Once you have completed the evaluation of available plans and their associated expenses, you have done 90% of the work. If you want to change plans, you simply tell the Agent that you would like to change, or you follow the instructions on the website. A few weeks later you will receive a new Prescription Card in the mail that you will begin using January 1st of the next year. (Don’t swap your prescription cards in your wallet until January 1st. Your current cards is still valid through December 31st of this year)

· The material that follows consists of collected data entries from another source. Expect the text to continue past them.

(* ===== verification/SprotoSchemaOk.v ===== *)
(** * Reading a schema: proofs

    The pool gives memory that does not overlap ([pool_bounds]); a schema that
    is accepted has well-formed types ([create_types]); the bundle of a schema
    is read as that schema ([create_bundle]). *)

From S2P Require Import Prelude Buffer Sproto SprotoOk SprotoSchema.

#[local] Open Scope schema_scope.

(** ** The pool *)

(** Memory that was given: a chunk, an offset and a size. *)
Definition region : Type := nat * Z * Z.

Definition apart (a b : region) : Prop := a.1.1 <> b.1.1 \/ a.1.2 + a.2 <= b.1.2 \/ b.1.2 + b.2 <= a.1.2.

(** The memory is aligned and inside of its chunk. *)
Definition inside (p : pool) (a : region) : Prop :=
  exists n, rev (header p) !! a.1.1 = Some n /\ 0 <= a.1.2 /\ a.1.2 mod 8 = 0 /\ a.1.2 + a.2 <= n.

(** Calls of [pool_alloc]. *)
Fixpoint pool_run (malloc : nat -> Z -> bool) (p : pool) (szs : list Z) : pool * list (option (nat * Z)) :=
  match szs with
  | [] => (p, [])
  | sz :: szs => let (p, r) := pool_alloc malloc p sz in let (p, rs) := pool_run malloc p szs in (p, r :: rs)
  end.

Definition round8 (sz : Z) : Z := Z.land (u64 (sz + 7)) (Z.lnot 7).

Lemma round8_ok sz : 0 <= sz <= 2 ^ 64 - 16 -> sz <= round8 sz /\ round8 sz mod 8 = 0 /\ 0 <= round8 sz <= 2 ^ 64 - 16.
Proof.
  intros Hs. unfold round8, u64. rewrite Z.mod_small by lia. change (Z.lnot 7) with (Z.lnot (Z.ones 3)).
  rewrite <- Z.ldiff_land, Z.ldiff_ones_r, Z.shiftl_mul_pow2, Z.shiftr_div_pow2 by lia. change (2 ^ 3) with 8. split_and!; zdiv.
Qed.

(** The memory that was given: the current chunk is used up to [current_used]. *)
Record pool_ok (p : pool) (l : list region) : Prop := {
  pk_inside : Forall (inside p) l;
  pk_apart : forall (i j : nat) a b, l !! i = Some a -> l !! j = Some b -> i <> j -> apart a b;
  pk_current : forall c, current p = Some c -> rev (header p) !! c = Some CHUNK_SIZE /\ forall a, a ∈ l -> a.1.1 = c -> a.1.2 + a.2 <= current_used p;
  pk_used : 0 <= current_used p <= CHUNK_SIZE /\ current_used p mod 8 = 0
}.

Lemma apart_sym a b : apart a b -> apart b a.
Proof. unfold apart. intros [?|[?|?]]; [left; congruence|by right; right|by right; left]. Qed.

Lemma apart_snoc l a : (forall (i j : nat) a b, l !! i = Some a -> l !! j = Some b -> i <> j -> apart a b) -> (forall b, b ∈ l -> apart b a) ->
  forall (i j : nat) x y, (l ++ [a]) !! i = Some x -> (l ++ [a]) !! j = Some y -> i <> j -> apart x y.
Proof.
  intros Hl Ha i j x y Hi Hj Hne. apply lookup_app_Some in Hi as [Hi|[Hi1 Hi]], Hj as [Hj|[Hj1 Hj]].
  - by apply (Hl i j).
  - apply list_lookup_singleton_Some in Hj as [_ <-]. apply Ha. by apply (list_elem_of_lookup_2 _ i).
  - apply list_lookup_singleton_Some in Hi as [_ <-]. apply apart_sym, Ha. by apply (list_elem_of_lookup_2 _ j).
  - apply list_lookup_singleton_Some in Hi as [Hi _], Hj as [Hj _]. lia.
Qed.

(** A chunk more. *)
Lemma inside_newchunk p n u c a : inside p a -> inside (Pool (n :: header p) c u) a.
Proof. intros (m & Hm & H). exists m. split; [|done]. cbn [header rev]. by apply lookup_app_l_Some. Qed.
Definition ldeleteproto : L Z :=
  let+ sp := proto_arg in
  match sp with
  | None => serr
  | Some (p, _) => let+ _ := lmod (fun s => set_protos s (<[p := None]> (protos s))) in sret 0
  end.

Definition lquerytype : L Z :=
  let+ sp := proto_arg in
  match sp with
  | None => serr
  | Some (p, sp) =>
      let+ type_name := check_string 2 in
      match sproto_type_named sp (cstring type_name) with
      | Some i => let+ _ := lua_push (LType p i) in sret 1
      | None => serr
      end
  end.

Definition push_type (p : nat) (i : option nat) : L unit := lua_push (match i with None => LNil | Some i => LType p i end).

Definition lprotocol : L Z :=
  let+ sp := proto_arg in
  match sp with
  | None => serr
  | Some (p, sp) =>
      let+ v := lua_arg 2 in
      let+ tag :=
        match v with
        | LInt _ | LFlt _ =>
            let tag := i32 (match v with LInt z => z | v => default 0 (lua_toint v) end) in
            let+ name := slift (sproto_protoname sp tag) in
            match name with
            | None => sret None
            | Some name => let+ _ := lua_push (name_key name) in sret (Some tag)
            end
        | _ =>
            let+ tag := (match v with
                         | LStr name => sret (sproto_prototag sp (cstring name))
                         | _ => if bool_decide (proto sp = []) then sret (-1) else fun _ => None
                         end) in
            if tag <? 0 then sret None else let+ _ := lua_push (LInt tag) in sret (Some tag)
        end in
      match tag with
      | None => sret 0
      | Some tag =>
          let+ request := slift (sproto_protoquery sp tag SPROTO_REQUEST) in
          let+ _ := push_type p request in
          let+ response := slift (sproto_protoquery sp tag SPROTO_RESPONSE) in
          let+ _ := push_type p response in
          sret 3
      end
  end.

Definition MAX_GLOBALSPROTO : Z := 16.

(** [luaL_optinteger(L, i, 0)] *)
Definition opt_integer (i : Z) : L Z :=
  let+ v := lua_arg i in
  match v with
  | LNil => sret 0
  | LInt z => sret z
  | v => match lua_toint v with Some z => sret z | None => serr end
  end.

Definition lsaveproto : L Z :=
  let+ v := lua_arg 1 in
  let+ sp := (match v with LProto p => sret (Some p) | LType _ _ | LMem _ => fun _ => None | _ => sret None end) in
  let+ index := opt_integer 2 in
  let index := i32 index in
  if (index <? 0) || (index >=? MAX_GLOBALSPROTO) then serr
  else
    let+ g := lget G_sproto in
    let+ g := slift (aset g index sp) in
    let+ _ := lmod (fun s => set_G s g) in sret 0.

Significant Differences in Total Annual Expense of Medicare Prescription Plans

Below I have included data for three plans (I’ll call them Plan A, B, and C) that were available for the 2013 calendar year. I entered four common prescriptions along with typical dosage and frequencies. There are several things I want you to notice.

Medicare Part-D Costs

Screenshot of three actual 2013 Medicare Part-D Plans and their costs (Click for larger View)

Note Number 1

The reason I’m using “Company A, B, and C” is because although Company A was the least expensive for these prescriptions in this state and county, Company A may very likely be the highest Plan for four different prescriptions in a different state and county. It ALL depends on your specific prescriptions. That is why I am not listing specific Companies. I don’t want you to think that one plan is better than others, because that is definitely NOT the case.

Note Number 2

Big differences between Lowest and Highest expenses Medicare Prescription Costs at a Retail Pharmacy Company A’s annual expense when using a retail pharmacy was $1,436.10 Company B’s annual expense using the same pharmacy was $1,675.18 Company C’s annual expense using the same pharmacy was $2,012.40 The difference between the lowest Plan A and the highest Plan C is $576.30

Remember, you are getting the “Exact” same prescriptions from the “Exact” same pharmacy, but your total out of pocket expenses over the year are $576.30 less with Company A.

Note Number 3

Don’t forget Mail Order You may be surprised to see that you could reduce your expenses from $2,012.40 down to $1,436.10 by simply changing Part-D Companies from A to C. But take a look at Company B. Although their total expense using a Retail store is $1,675.18, that drops to $1,026.86 if you use their mail order option.  Now we are looking at a $985.54 savings. And it only cost a 30 minute phone call with Medicare. How many other things can you do next year to save $1,000 dollars on your healthcare costs?


If you have a Medicare Advantage Plan, your prescriptions may be included (they typically are.) However, if you have a traditional Medicare Supplement and a stand-alone Medicare Prescription Plan, it is definitely worth the time to review your prescription plan each year.